◆ **Work order**
Extract all of the entries and set them down verbatim.

◆ **Exercise input**
Lemma setup_keywords_and_metadata_witness :
  map fst (setup_kwargs "# jobstats" ["jobstats"]) = setup_keywords.
Proof.
  assert (H : In (setup_kwargs "# jobstats" ["jobstats"])
                 (setup_calls (trace (snd (run demo_world)))))
    by (vm_compute; left; reflexivity).
  exact (proj1 (setup_keywords_and_metadata demo_world _ H)).
Defined.


(** X6. The server and the listener go together: at start-up there is
    neither, and every pass of the loop, whatever it reads, leaves the
    process with both [nil] or with the server made for the listener held,
    that listener being one the process bound; a pass that exits leaves
    none. *)
Theorem iteration_keeps_instance
    (json_Unmarshal : list byte -> Message + string)
    (net_Listen : nat -> option string) (p : Proc) (r : Reader)
    (Hok : instance_ok p) :
  instance_ok (sendMessage (event "ready") boot)
  /\ match iteration json_Unmarshal net_Listen p r with
     | Continue p' _ => instance_ok p'
     | Exit _ p' => instance_ok p' /\ listener p' = None
     end.
Proof.
  split; [split; [reflexivity|exact I]|].
  unfold iteration.
  destruct (readMessage json_Unmarshal r) as [[msg|err] r'].
  - unfold dispatch.
    destruct (String.eqb (Action msg) "start").
    { pose proof (startProxy_keeps_instance net_Listen (Mappings msg) p Hok)
        as Hok'.
      destruct (startProxy net_Listen (Mappings msg) p) as [[e|] p'];
        exact Hok'. }
    destruct (String.eqb (Action msg) "updateMappings"); [exact Hok|].
    destruct (String.eqb (Action msg) "stop").
    { split; [apply stopProxy_keeps_instance|apply stopProxy_fields]. }
    destruct (String.eqb (Action msg) "ping"); exact Hok.
  - destruct (transport_gone err); [|exact Hok].
    split; [apply stopProxy_keeps_instance|apply stopProxy_fields].
Qed.

Lemma iteration_keeps_instance_witness :
  instance_ok
    (sendMessage (event_message "error" "Unknown action: reload")
       Sample.running).
Proof.
  exact (proj2 (iteration_keeps_instance Sample.json_Unmarshal
                  Sample.port_free Sample.running
                  (Sample.stdin_of (frame Sample.reload_body))
                  (conj eq_refl (le_n 1)))).
Defined.

(** X7. A [start] that finds no listener and a free port installs the
    table, binds [127.0.0.1:8899], stores the listener and a server for
    it, starts serving, and then writes [started] with port 8899, in that
    order; lookups go by the new table. *)
Theorem start_binds_and_reports
    (net_Listen : nat -> option string) (m : gmap string string)
    (p : Proc) (r : Reader) (h : string)
    (Hidle : listener p = None)
    (Hfree : net_Listen (binds p) = None) :
  exists p',
    dispatch net_Listen (command "start" m) p r = Continue p' r
    /\ added p p'
       = [Listen "127.0.0.1:8899"; GoServe (binds p);
          Stdout (event_started 8899)]
    /\ listener p' = Some (binds p)
    /\ server p' = Some (binds p)
    /\ binds p' = S (binds p)
    /\ getTargetHost h p' = match m !! h with Some t => t | None => h end.
Proof.
  unfold dispatch, startProxy. cbn [Action command Mappings String.eqb].
  simpl String.eqb. cbv iota. rewrite Hidle. cbn [binds set_hostMappings].
  rewrite Hfree. eexists. split; [reflexivity|].
  unfold added. cbn. rewrite <- !app_assoc. rewrite drop_app_length.
  repeat split.
Qed.
(** C9 (amended). For every threshold in (0,1] (the claim says [0,1]),
    [compare_embeddings] returns a score in [0,1] and
    [matched = (score >= threshold)]; when the stored template has not
    the shape of the live vector, or one of the two vectors has norm
    zero, it returns score 0 and [matched = False]. *)
Theorem compare_embeddings_spec
    (settings : Settings) (threshold : R) (live_embedding : list R)
    (stored_hash stored_encrypted salt : string)
    (Hthreshold : 0 < threshold <= 1) :
  let r := face_compare_embeddings settings threshold live_embedding
             stored_hash stored_encrypted salt in
  0 <= snd r <= 1 /\
  (fst r = true <-> threshold <= snd r) /\
  (forall decrypted_bytes,
     decrypt_biometric settings stored_encrypted = inr decrypted_bytes ->
     length decrypted_bytes <> length live_embedding ->
     r = (false, 0)) /\
  (forall decrypted_bytes stored_embedding,
     decrypt_biometric settings stored_encrypted = inr decrypted_bytes ->
     dequantize_embedding decrypted_bytes (length live_embedding) = Some stored_embedding ->
     (length live_embedding <> length stored_embedding \/
      norm live_embedding = 0 \/ norm stored_embedding = 0) ->
     r = (false, 0)) /\
  (forall a b, 0 <= _cosine_similarity a b <= 1) /\
  (forall a b, length a <> length b -> _cosine_similarity a b = 0) /\
  (forall a b, norm a = 0 \/ norm b = 0 -> _cosine_similarity a b = 0).
Proof.
  intros r. subst r. unfold face_compare_embeddings.
  assert (Hzero : Rgeb 0 threshold = false) by (apply Rgeb_false; lra).
  split; [|split; [|split; [|split; [|split; [|split]]]]].
  - destruct (decrypt_biometric _ _); cbn; [lra|].
    destruct (dequantize_embedding _ _); cbn; [apply cosine_range|lra].
  - destruct (decrypt_biometric _ _); cbn; [split; [discriminate|lra]|].
    destruct (dequantize_embedding _ _); cbn; [apply Rgeb_true|split; [discriminate|lra]].
  - intros bs -> Hlen. unfold dequantize_embedding.
    destruct (Nat.eqb_spec (length bs) (length live_embedding)); [contradiction|reflexivity].
  - intros bs stored -> -> Hcase. cbn zeta.
    assert (Hcos : _cosine_similarity live_embedding stored = 0).
    { destruct Hcase as [H|H]; [apply cosine_shape_mismatch|apply cosine_zero_norm]; exact H. }
    rewrite Hcos, Hzero. reflexivity.
  - apply cosine_range.
  - apply cosine_shape_mismatch.
  - apply cosine_zero_norm.
Qed.
End Compare.

Section CompareAtZero.
Local Open Scope R_scope.

(** The stored template of one component 127 (1.0 after dequantising),
    encrypted under the default key with the nonce "0123456789ab". *)
Definition unit_template : string := "MDEyMzQ1Njc4OWFig/29SPj3Za2mVTXAawxmZUM=".

Lemma unit_template_decrypts :
  decrypt_biometric default_settings unit_template = inr [byte_of_N 127].
Proof. vm_compute. reflexivity. Qed.

(** C9, as stated, fails at threshold 0: a live vector of norm zero gets
    score 0 and [matched = True]. *)
Lemma compare_embeddings_zero_threshold :
  norm [0] = 0 /\
  face_compare_embeddings default_settings 0 [0] "" unit_template "" = (true, 0).
Proof.
  assert (Hn : norm [0] = 0).
  { unfold norm, dot. cbn. replace (0 * 0 + 0) with 0 by ring. apply sqrt_0. }
  split; [exact Hn|].
  unfold face_compare_embeddings. rewrite unit_template_decrypts.
  cbn [length dequantize_embedding Nat.eqb negb].
  rewrite (cosine_zero_norm [0] _ (or_introl Hn)).
  unfold Rgeb. destruct (Rle_dec 0 0) as [_|H]; [reflexivity|exfalso; apply H; lra].
Qed.

(** An instance of the specification at the default threshold 0.68. *)
Lemma compare_embeddings_spec_default :
  0 <= snd (face_compare_embeddings default_settings (68 / 100) [0] "" unit_template "") <= 1.
Proof.
  assert (Hthreshold : 0 < 68 / 100 <= 1) by lra.
  exact (proj1 (compare_embeddings_spec default_settings (68 / 100) [0] "" unit_template ""
                  Hthreshold)).
Defined.
End CompareAtZero.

◆ **Solution to this problem**
Lemma setup_keywords_and_metadata_witness :
  map fst (setup_kwargs "# jobstats" ["jobstats"]) = setup_keywords.
Proof.
  assert (H : In (setup_kwargs "# jobstats" ["jobstats"])
                 (setup_calls (trace (snd (run demo_world)))))
    by (vm_compute; left; reflexivity).
  exact (proj1 (setup_keywords_and_metadata demo_world _ H)).
Defined.


(** X6. The server and the listener go together: at start-up there is
    neither, and every pass of the loop, whatever it reads, leaves the
    process with both [nil] or with the server made for the listener held,
    that listener being one the process bound; a pass that exits leaves
    none. *)
Theorem iteration_keeps_instance
    (json_Unmarshal : list byte -> Message + string)
    (net_Listen : nat -> option string) (p : Proc) (r : Reader)
    (Hok : instance_ok p) :
  instance_ok (sendMessage (event "ready") boot)
  /\ match iteration json_Unmarshal net_Listen p r with
     | Continue p' _ => instance_ok p'
     | Exit _ p' => instance_ok p' /\ listener p' = None
     end.
Proof.
  split; [split; [reflexivity|exact I]|].
  unfold iteration.
  destruct (readMessage json_Unmarshal r) as [[msg|err] r'].
  - unfold dispatch.
    destruct (String.eqb (Action msg) "start").
    { pose proof (startProxy_keeps_instance net_Listen (Mappings msg) p Hok)
        as Hok'.
      destruct (startProxy net_Listen (Mappings msg) p) as [[e|] p'];
        exact Hok'. }
    destruct (String.eqb (Action msg) "updateMappings"); [exact Hok|].
    destruct (String.eqb (Action msg) "stop").
    { split; [apply stopProxy_keeps_instance|apply stopProxy_fields]. }
    destruct (String.eqb (Action msg) "ping"); exact Hok.
  - destruct (transport_gone err); [|exact Hok].
    split; [apply stopProxy_keeps_instance|apply stopProxy_fields].
Qed.

Lemma iteration_keeps_instance_witness :
  instance_ok
    (sendMessage (event_message "error" "Unknown action: reload")
       Sample.running).
Proof.
  exact (proj2 (iteration_keeps_instance Sample.json_Unmarshal
                  Sample.port_free Sample.running
                  (Sample.stdin_of (frame Sample.reload_body))
                  (conj eq_refl (le_n 1)))).
Defined.

(** X7. A [start] that finds no listener and a free port installs the
    table, binds [127.0.0.1:8899], stores the listener and a server for
    it, starts serving, and then writes [started] with port 8899, in that
    order; lookups go by the new table. *)
Theorem start_binds_and_reports
    (net_Listen : nat -> option string) (m : gmap string string)
    (p : Proc) (r : Reader) (h : string)
    (Hidle : listener p = None)
    (Hfree : net_Listen (binds p) = None) :
  exists p',
    dispatch net_Listen (command "start" m) p r = Continue p' r
    /\ added p p'
       = [Listen "127.0.0.1:8899"; GoServe (binds p);
          Stdout (event_started 8899)]
    /\ listener p' = Some (binds p)
    /\ server p' = Some (binds p)
    /\ binds p' = S (binds p)
    /\ getTargetHost h p' = match m !! h with Some t => t | None => h end.
Proof.
  unfold dispatch, startProxy. cbn [Action command Mappings String.eqb].
  simpl String.eqb. cbv iota. rewrite Hidle. cbn [binds set_hostMappings].
  rewrite Hfree. eexists. split; [reflexivity|].
  unfold added. cbn. rewrite <- !app_assoc. rewrite drop_app_length.
  repeat split.
Qed.
(** C9 (amended). For every threshold in (0,1] (the claim says [0,1]),
    [compare_embeddings] returns a score in [0,1] and
    [matched = (score >= threshold)]; when the stored template has not
    the shape of the live vector, or one of the two vectors has norm
    zero, it returns score 0 and [matched = False]. *)
Theorem compare_embeddings_spec
    (settings : Settings) (threshold : R) (live_embedding : list R)
    (stored_hash stored_encrypted salt : string)
    (Hthreshold : 0 < threshold <= 1) :
  let r := face_compare_embeddings settings threshold live_embedding
             stored_hash stored_encrypted salt in
  0 <= snd r <= 1 /\
  (fst r = true <-> threshold <= snd r) /\
  (forall decrypted_bytes,
     decrypt_biometric settings stored_encrypted = inr decrypted_bytes ->
     length decrypted_bytes <> length live_embedding ->
     r = (false, 0)) /\
  (forall decrypted_bytes stored_embedding,
     decrypt_biometric settings stored_encrypted = inr decrypted_bytes ->
     dequantize_embedding decrypted_bytes (length live_embedding) = Some stored_embedding ->
     (length live_embedding <> length stored_embedding \/
      norm live_embedding = 0 \/ norm stored_embedding = 0) ->
     r = (false, 0)) /\
  (forall a b, 0 <= _cosine_similarity a b <= 1) /\
  (forall a b, length a <> length b -> _cosine_similarity a b = 0) /\
  (forall a b, norm a = 0 \/ norm b = 0 -> _cosine_similarity a b = 0).
Proof.
  intros r. subst r. unfold face_compare_embeddings.
  assert (Hzero : Rgeb 0 threshold = false) by (apply Rgeb_false; lra).
  split; [|split; [|split; [|split; [|split; [|split]]]]].
  - destruct (decrypt_biometric _ _); cbn; [lra|].
    destruct (dequantize_embedding _ _); cbn; [apply cosine_range|lra].
  - destruct (decrypt_biometric _ _); cbn; [split; [discriminate|lra]|].
    destruct (dequantize_embedding _ _); cbn; [apply Rgeb_true|split; [discriminate|lra]].
  - intros bs -> Hlen. unfold dequantize_embedding.
    destruct (Nat.eqb_spec (length bs) (length live_embedding)); [contradiction|reflexivity].
  - intros bs stored -> -> Hcase. cbn zeta.
    assert (Hcos : _cosine_similarity live_embedding stored = 0).
    { destruct Hcase as [H|H]; [apply cosine_shape_mismatch|apply cosine_zero_norm]; exact H. }
    rewrite Hcos, Hzero. reflexivity.
  - apply cosine_range.
  - apply cosine_shape_mismatch.
  - apply cosine_zero_norm.
Qed.
End Compare.

Section CompareAtZero.
Local Open Scope R_scope.

(** The stored template of one component 127 (1.0 after dequantising),
    encrypted under the default key with the nonce "0123456789ab". *)
Definition unit_template : string := "MDEyMzQ1Njc4OWFig/29SPj3Za2mVTXAawxmZUM=".

Lemma unit_template_decrypts :
  decrypt_biometric default_settings unit_template = inr [byte_of_N 127].
Proof. vm_compute. reflexivity. Qed.

(** C9, as stated, fails at threshold 0: a live vector of norm zero gets
    score 0 and [matched = True]. *)
Lemma compare_embeddings_zero_threshold :
  norm [0] = 0 /\
  face_compare_embeddings default_settings 0 [0] "" unit_template "" = (true, 0).
Proof.
  assert (Hn : norm [0] = 0).
  { unfold norm, dot. cbn. replace (0 * 0 + 0) with 0 by ring. apply sqrt_0. }
  split; [exact Hn|].
  unfold face_compare_embeddings. rewrite unit_template_decrypts.
  cbn [length dequantize_embedding Nat.eqb negb].
  rewrite (cosine_zero_norm [0] _ (or_introl Hn)).
  unfold Rgeb. destruct (Rle_dec 0 0) as [_|H]; [reflexivity|exfalso; apply H; lra].
Qed.

(** An instance of the specification at the default threshold 0.68. *)
Lemma compare_embeddings_spec_default :
  0 <= snd (face_compare_embeddings default_settings (68 / 100) [0] "" unit_template "") <= 1.
Proof.
  assert (Hthreshold : 0 < 68 / 100 <= 1) by lra.
  exact (proj1 (compare_embeddings_spec default_settings (68 / 100) [0] "" unit_template ""
                  Hthreshold)).
Defined.
End CompareAtZero.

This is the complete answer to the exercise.